**WORK TO COMPLETE**.
Please find the lines in the entries below that contain the word "Scope", and copy each one.

**LISTED ENTRIES**.
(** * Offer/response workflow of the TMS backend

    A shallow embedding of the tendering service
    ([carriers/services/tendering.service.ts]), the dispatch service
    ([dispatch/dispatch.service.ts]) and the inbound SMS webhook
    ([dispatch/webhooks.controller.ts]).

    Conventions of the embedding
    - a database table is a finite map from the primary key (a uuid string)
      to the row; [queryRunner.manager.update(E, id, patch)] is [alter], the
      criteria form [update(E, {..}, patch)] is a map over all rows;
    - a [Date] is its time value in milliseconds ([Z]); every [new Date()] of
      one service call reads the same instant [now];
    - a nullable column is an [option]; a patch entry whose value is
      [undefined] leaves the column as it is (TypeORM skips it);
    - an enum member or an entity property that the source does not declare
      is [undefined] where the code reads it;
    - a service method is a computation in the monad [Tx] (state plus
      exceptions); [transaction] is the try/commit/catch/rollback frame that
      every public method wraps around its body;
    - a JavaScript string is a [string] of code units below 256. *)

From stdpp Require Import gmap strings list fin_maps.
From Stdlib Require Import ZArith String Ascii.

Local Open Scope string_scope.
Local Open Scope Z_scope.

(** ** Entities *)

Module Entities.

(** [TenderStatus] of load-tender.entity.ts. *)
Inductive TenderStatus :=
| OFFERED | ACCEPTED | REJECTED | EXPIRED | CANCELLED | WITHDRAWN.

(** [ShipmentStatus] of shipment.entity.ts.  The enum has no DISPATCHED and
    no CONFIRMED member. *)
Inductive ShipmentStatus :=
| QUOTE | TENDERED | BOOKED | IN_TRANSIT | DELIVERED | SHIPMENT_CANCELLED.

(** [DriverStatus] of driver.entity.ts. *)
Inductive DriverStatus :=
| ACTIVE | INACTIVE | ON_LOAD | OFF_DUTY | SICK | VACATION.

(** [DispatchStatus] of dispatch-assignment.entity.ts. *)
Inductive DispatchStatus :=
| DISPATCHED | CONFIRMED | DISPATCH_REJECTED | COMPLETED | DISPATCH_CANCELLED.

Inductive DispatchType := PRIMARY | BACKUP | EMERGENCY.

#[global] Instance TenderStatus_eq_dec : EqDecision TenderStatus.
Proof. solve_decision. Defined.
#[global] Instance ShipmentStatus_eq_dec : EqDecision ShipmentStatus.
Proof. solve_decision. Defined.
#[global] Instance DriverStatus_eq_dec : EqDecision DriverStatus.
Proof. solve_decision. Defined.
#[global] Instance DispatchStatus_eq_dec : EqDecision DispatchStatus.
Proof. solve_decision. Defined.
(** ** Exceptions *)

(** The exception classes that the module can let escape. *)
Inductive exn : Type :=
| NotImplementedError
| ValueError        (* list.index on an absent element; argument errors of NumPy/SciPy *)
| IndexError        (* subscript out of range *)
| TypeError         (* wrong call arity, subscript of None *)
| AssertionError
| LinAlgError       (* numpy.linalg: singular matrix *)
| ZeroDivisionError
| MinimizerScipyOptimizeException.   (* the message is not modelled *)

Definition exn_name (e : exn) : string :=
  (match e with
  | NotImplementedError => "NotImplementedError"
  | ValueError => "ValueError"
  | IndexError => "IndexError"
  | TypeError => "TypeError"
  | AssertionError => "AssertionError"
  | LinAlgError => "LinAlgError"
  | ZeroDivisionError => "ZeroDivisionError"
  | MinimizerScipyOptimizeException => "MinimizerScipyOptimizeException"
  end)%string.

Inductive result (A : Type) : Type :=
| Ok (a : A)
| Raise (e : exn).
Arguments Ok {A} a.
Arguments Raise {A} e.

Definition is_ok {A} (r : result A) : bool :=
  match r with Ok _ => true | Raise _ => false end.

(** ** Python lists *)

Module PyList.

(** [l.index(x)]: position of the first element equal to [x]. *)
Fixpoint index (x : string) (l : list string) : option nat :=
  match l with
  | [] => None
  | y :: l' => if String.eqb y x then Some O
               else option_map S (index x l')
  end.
* * *
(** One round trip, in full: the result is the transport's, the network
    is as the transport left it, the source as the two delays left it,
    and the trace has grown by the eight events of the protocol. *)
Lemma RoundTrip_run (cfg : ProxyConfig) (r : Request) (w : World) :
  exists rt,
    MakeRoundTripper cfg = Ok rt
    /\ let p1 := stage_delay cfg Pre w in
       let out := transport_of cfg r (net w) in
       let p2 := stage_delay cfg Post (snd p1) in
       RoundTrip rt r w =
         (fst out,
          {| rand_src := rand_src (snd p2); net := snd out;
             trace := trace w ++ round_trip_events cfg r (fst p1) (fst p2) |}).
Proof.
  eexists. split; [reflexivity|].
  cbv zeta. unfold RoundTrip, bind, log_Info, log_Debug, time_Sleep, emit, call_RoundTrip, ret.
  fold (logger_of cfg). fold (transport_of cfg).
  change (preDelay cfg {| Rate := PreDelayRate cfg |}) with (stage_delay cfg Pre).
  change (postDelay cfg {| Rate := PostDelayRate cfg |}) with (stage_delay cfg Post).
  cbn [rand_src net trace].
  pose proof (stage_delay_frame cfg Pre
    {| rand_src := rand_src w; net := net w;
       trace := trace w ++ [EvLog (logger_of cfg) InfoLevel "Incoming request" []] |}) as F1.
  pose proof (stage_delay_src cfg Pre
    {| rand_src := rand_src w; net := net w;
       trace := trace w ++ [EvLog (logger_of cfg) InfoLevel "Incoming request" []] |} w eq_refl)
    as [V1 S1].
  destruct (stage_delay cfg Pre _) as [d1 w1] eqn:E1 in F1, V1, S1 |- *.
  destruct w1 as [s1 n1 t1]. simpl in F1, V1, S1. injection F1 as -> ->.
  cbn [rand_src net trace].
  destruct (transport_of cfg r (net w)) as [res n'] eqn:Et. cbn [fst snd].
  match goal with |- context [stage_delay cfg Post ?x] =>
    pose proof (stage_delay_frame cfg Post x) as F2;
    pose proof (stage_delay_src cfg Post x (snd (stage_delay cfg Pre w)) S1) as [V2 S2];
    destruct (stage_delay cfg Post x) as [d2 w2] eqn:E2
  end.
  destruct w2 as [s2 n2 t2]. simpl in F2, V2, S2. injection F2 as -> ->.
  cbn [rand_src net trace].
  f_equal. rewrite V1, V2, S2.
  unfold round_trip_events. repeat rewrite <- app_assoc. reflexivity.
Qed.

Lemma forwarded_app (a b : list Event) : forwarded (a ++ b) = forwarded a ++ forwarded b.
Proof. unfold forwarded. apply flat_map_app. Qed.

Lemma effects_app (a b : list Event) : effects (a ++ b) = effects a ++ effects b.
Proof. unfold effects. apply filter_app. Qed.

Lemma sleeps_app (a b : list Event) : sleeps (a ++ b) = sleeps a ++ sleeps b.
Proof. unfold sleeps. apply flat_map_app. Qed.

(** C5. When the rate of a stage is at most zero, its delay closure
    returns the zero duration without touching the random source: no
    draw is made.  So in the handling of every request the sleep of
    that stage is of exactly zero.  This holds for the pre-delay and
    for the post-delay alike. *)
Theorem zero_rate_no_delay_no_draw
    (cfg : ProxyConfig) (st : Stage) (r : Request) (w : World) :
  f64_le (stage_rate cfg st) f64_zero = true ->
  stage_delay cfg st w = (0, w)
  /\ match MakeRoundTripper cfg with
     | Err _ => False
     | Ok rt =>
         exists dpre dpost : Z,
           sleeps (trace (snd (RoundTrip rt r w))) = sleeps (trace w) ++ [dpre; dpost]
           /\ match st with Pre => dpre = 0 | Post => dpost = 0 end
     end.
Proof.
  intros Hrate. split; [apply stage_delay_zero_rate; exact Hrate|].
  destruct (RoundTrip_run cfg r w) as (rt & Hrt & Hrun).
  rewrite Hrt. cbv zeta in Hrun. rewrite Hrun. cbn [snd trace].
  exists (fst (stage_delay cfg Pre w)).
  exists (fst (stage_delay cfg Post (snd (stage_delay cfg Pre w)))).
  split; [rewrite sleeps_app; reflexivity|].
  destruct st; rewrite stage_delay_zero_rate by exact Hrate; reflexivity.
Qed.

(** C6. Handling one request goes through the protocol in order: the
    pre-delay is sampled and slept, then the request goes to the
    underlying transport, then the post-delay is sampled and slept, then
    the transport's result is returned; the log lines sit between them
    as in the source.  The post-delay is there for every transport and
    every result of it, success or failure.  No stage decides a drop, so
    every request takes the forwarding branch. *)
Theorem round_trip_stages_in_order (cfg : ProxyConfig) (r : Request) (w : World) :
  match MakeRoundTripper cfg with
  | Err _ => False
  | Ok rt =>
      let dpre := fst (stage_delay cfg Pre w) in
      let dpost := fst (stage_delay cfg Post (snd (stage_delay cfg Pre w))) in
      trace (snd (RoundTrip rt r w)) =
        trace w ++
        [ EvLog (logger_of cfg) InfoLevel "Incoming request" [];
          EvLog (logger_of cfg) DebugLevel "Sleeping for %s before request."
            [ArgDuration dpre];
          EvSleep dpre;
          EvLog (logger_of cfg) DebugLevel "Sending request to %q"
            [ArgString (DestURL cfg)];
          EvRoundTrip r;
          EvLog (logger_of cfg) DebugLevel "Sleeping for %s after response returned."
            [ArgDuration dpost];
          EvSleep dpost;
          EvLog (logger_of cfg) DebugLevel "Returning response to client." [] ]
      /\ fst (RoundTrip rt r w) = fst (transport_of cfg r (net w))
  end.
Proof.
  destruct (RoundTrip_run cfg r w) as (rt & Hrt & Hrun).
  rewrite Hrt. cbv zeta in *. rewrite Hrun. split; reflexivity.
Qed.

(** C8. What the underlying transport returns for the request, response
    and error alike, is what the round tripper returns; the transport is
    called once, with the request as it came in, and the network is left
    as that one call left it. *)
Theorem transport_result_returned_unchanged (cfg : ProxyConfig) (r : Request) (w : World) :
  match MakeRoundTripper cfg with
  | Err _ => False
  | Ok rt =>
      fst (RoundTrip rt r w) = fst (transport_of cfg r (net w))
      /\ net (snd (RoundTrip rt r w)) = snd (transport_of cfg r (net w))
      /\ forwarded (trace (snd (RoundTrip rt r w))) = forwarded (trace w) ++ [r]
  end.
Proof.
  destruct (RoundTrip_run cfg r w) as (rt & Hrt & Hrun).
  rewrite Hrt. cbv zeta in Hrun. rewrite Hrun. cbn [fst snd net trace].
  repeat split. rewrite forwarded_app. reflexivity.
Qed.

**TASK OUTPUT**.
Local Open Scope string_scope.
Local Open Scope Z_scope.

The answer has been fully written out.